Su prédica no fue en la selva del Soconusco sino en la corte de Carlos V, y su valiosa labor fue lograr cambiar las leyes que regían la conquista. En otras palabras: no convirtió a los naturales al catolicismo, sino que introdujo el Evangelio en el derecho internacional y obtuvo para los indígenas el reconocimiento de ser sujetos de derecho.
¿Qué nos dice Las Casas a los católicos del siglo XXI, a 452 años de su muerte? Su ardor y su vehemencia, su enfrentamiento directo con el poder y con quienes consideraban que “el título” de “conquistador” era tomarlo todo, puesto que los naturales del Nuevo Mundo “no tenían alma”, es una lección inmortal de valentía.

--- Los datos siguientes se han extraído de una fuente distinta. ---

Lemma settle_fixed `{Clock} vol n loc r v n' :
  (let '(r, w) := vcache_set_entry_wait (wait_rounds vol) vol (vnid n) loc in
   let '(_, w) := write_vnode_entry w n in (r, w, n)) = (r, v, n') -> fixed v = fixed vol /\ n' = n.
Proof.
  destruct (vcache_set_entry_wait _ _ _ _) as [s x] eqn:E. apply wait_fixed in E.
  pose proof (write_entry_fixed x n) as E2. destruct (write_vnode_entry x n) as [t y]. intros [= <- <- <-].
  by rewrite <-E.
Qed.

Lemma set_length_fixed `{Clock} vol n k r v n' :
  set_fat_chain_length vol n k = (r, v, n') -> fixed v = fixed vol /\ ident n' = ident n.
Proof.
  unfold set_fat_chain_length. destruct (_ || _); [by intros [= <- <- <-]|]. destruct (k =? 0).
  { unfold truncate_chain. destruct (_ =? 0); [by intros [= <- <- <-]|].
    pose proof (clear_fat_chain_fixed vol (cluster n)) as E. destruct (clear_fat_chain vol _) as [s x].
    destruct (negb _); [by intros [= <- <- <-]|]. intros [E2 ->]%(settle_fixed x (set_vnode_chain 0 0 n)). by rewrite E2. }
  destruct (_ =? 0).
  { unfold start_chain. destruct (allocate_n_fat_entries vol k) as [[s c] x] eqn:E. apply allocate_n_fixed in E.
    destruct (negb _); [by intros [= <- <- <-]|]. cbv zeta.
    match goal with |- context [set_vnode_chain ?a ?b n] => intros [E2 ->]%(settle_fixed x (set_vnode_chain a b n)) end.
    by rewrite E2. }
  destruct (_ =? k); [by intros [= <- <- <-]|]. destruct (_ <? k).
  - unfold extend_chain. destruct (allocate_n_fat_entries vol _) as [[s c] x] eqn:E. apply allocate_n_fixed in E.
    destruct (negb _); [by intros [= <- <- <-]|].
    pose proof (set_fat_entry_fixed x (i32 (end_cluster n)) c) as E2. destruct (set_fat_entry x _ c) as [t y].
    simpl in E2. destruct (t <? _); intros [= <- <- <-]; [rewrite clear_fat_chain_fixed|]; (split; [congruence|done]).
  - unfold cut_chain. destruct (loop_end _) as [c x]. destruct (_ && _); [by intros [= <- <- <-]|].
    destruct (x <? 0); [by intros [= <- <- <-]|]. destruct (_ && _); [by intros [= <- <- <-]|].
    pose proof (set_fat_entry_fixed vol c 0x0fffffff) as E2. destruct (set_fat_entry vol c _) as [t y]. simpl in E2.
    destruct (negb _); [by intros [= <- <- <-]|].
    pose proof (clear_fat_chain_fixed y (u32 x)) as E3. destruct (clear_fat_chain y _) as [q z]. simpl in E3.
    intros [= <- <- <-]. split; [congruence|done].
Qed.

Lemma compact_fixed `{Encodings, Clock} vol dir r v dir' :
  compact_directory vol dir = Some (r, v, dir') -> fixed v = fixed vol /\ ident dir' = ident dir.
Proof.
  unfold compact_directory. destruct (IS_FIXED_ROOT _); [by intros [= <- <- <-]|].
  destruct (diri_init _ _ _ _) as [[p|] d]; [|by intros [= <- <- <-]].
  destruct (z_loop _ _ _) as [|[[[d1 last] error]|]]; [by intros [= <- <- <-]| |done].
  destruct (_ =? ENOENT); [|by intros [= <- <- <-]]. cbv zeta. destruct (_ <? _); [|by intros [= <- <- <-]].
  destruct (set_fat_chain_length vol dir _) as [[e x] m] eqn:E. apply set_length_fixed in E as [E1 E2].
  by intros [= <- <- <-].
Qed.

(** ** Creating an entry *)

Lemma grow_fixed `{Clock} vol dir ne r v dir' :
  grow_directory vol dir ne = (r, v, dir') -> fixed v = fixed vol /\ ident dir' = ident dir.
Proof.
  unfold grow_directory. destruct (_ <=? _); [|by intros [= <- <- <-]].
  destruct (IS_FIXED_ROOT _); [by intros [= <- <- <-]|]. cbv zeta.
  destruct (set_fat_chain_length vol dir _) as [[e x] m] eqn:E. apply set_length_fixed in E as [E1 E2].
  by destruct (e <? 0); intros [= <- <- <-].
Qed.

Lemma clear_rest_fixed vol d v : loop_end (match z_loop clear_rest_step scan_bound (d, vol) with
    Brk v => Brk v | Cont (_, v) => Cont v end) = v -> fixed v = fixed vol.
Proof.
  pose proof (z_loop_inv clear_rest_step (fun _ '(_, v) => fixed v = fixed vol) (fun v => fixed v = fixed vol)
    scan_bound (d, vol)) as L.
  destruct (z_loop _ _ _) as [[d1 v1]|v1] in L |- *; intros <-; apply L; try done; clear;
    intros _ [d v] _ E; unfold clear_rest_step; destruct (diri_next_entry v d) as [[p|] e]; try done;
    by rewrite ent_fill_fixed.
Qed.

Section Create.
Context `{Encodings, Clock, Timer}.

Lemma raw_create_fixed vol dir info nshort nlong len r v dir' i j :
  _create_dir_entry_ vol dir info nshort nlong len = Some (r, v, dir', i, j) ->
  fixed v = fixed vol /\ ident dir' = ident dir.
Proof.
  unfold _create_dir_entry_. destruct (bool_decide _); [by intros [= <- <- <- <- <-]|].
  destruct (_ && _); [by intros [= <- <- <- <- <-]|]. cbv zeta.
  destruct (diri_init _ _ _ _) as [[p|] d]; [|by intros [= <- <- <- <- <-]].
  destruct (z_loop (gap_step _ _) _ _) as [|[[[ns last] error]|]]; [by intros [= <- <- <- <- <-]| |done].
  destruct (_ && _); [by intros [= <- <- <- <- <-]|].
  destruct (grow_directory vol dir _) as [[e x] m] eqn:E. apply grow_fixed in E as [E1 E2].
  destruct (e <? 0); [by intros [= <- <- <- <- <-]|].
  destruct (diri_init x _ _ _) as [[q|] d1]; [|by intros [= <- <- <- <- <-]].
  destruct (write_lfn _ _ _ _ _ _) as [[[[q2|] d2] y]|] eqn:E3; [| |done]; apply write_lfn_fixed in E3; simpl in E3;
    [|intros [= <- <- <- <- <-]; split; [congruence|done]].
  pose proof (write_short_fixed q2 nshort info y) as E4. set (z := write_short q2 nshort info y) in *.
  destruct last; [|intros [= <- <- <- <- <-]; split; [congruence|done]].
  pose proof (clear_rest_fixed z d2) as L.
  destruct (z_loop clear_rest_step _ _) as [[d3 t]|t]; intros [= <- <- <- <- <-]; specialize (L _ eq_refl); simpl in L;
    (split; [congruence|done]).
Qed.

Lemma create_fixed vol dir node name r v dir' i j :
  create_dir_entry vol dir node name = Some (r, v, dir', i, j) -> fixed v = fixed vol /\ ident dir' = ident dir.
Proof.
  unfold create_dir_entry. destruct (negb _); [by intros [= <- <- <- <- <-]|].
  destruct (findfile_nocase vol dir name) as [[[[e x] f] u]|] eqn:E; [|done].
  apply findfile_caches, only_caches_fixed in E.
  destruct (e =? B_OK); [by intros [= <- <- <- <- <-]|]. destruct (negb _); [by intros [= <- <- <- <- <-]|].
  destruct (utf8_to_unicode name 512) as [len uni]. destruct (len <=? 0); [by intros [= <- <- <- <- <-]|]. cbv zeta.
  destruct (generate_short_name _ _) as [[e2 s] enc]. destruct (negb _); [by intros [= <- <- <- <- <-]|].
  destruct (if requires_long_name _ _ then _ else _) as [[e3 s3] len3].
  destruct (negb _); [by intros [= <- <- <- <- <-]|]. intros [E1 E2]%raw_create_fixed. split; [congruence|done].
Qed.
End Create.

Lemma op_sync_fixed vol : fixed (op_sync vol) = fixed vol.
Proof.
  unfold op_sync, _dosfs_sync. destruct (flag _ _); [|done]. simpl. unfold update_fsinfo.
  destruct (_ && _); [|done]. destruct (block_cache_get_writable _ _); [|done]. by destruct (fsinfo_valid _ _).
Qed.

Tenemos que “sacar la cabeza” y mostrar al mundo de qué estamos hechos. No de palabras, ni de bonitas ideas. No de una bella postura ética. Estamos hechos de Jesús. Somos profetas. Y a los profetas, muy a menudo su “necedad” de ver al débil como hermano, su vocación de ser fastidiosos con el poder (el real y el de sus coristas) les cuesta el honor, la buena fama, el desprecio, la ira, el abandono o la misma vida. Pero habrá valido la pena.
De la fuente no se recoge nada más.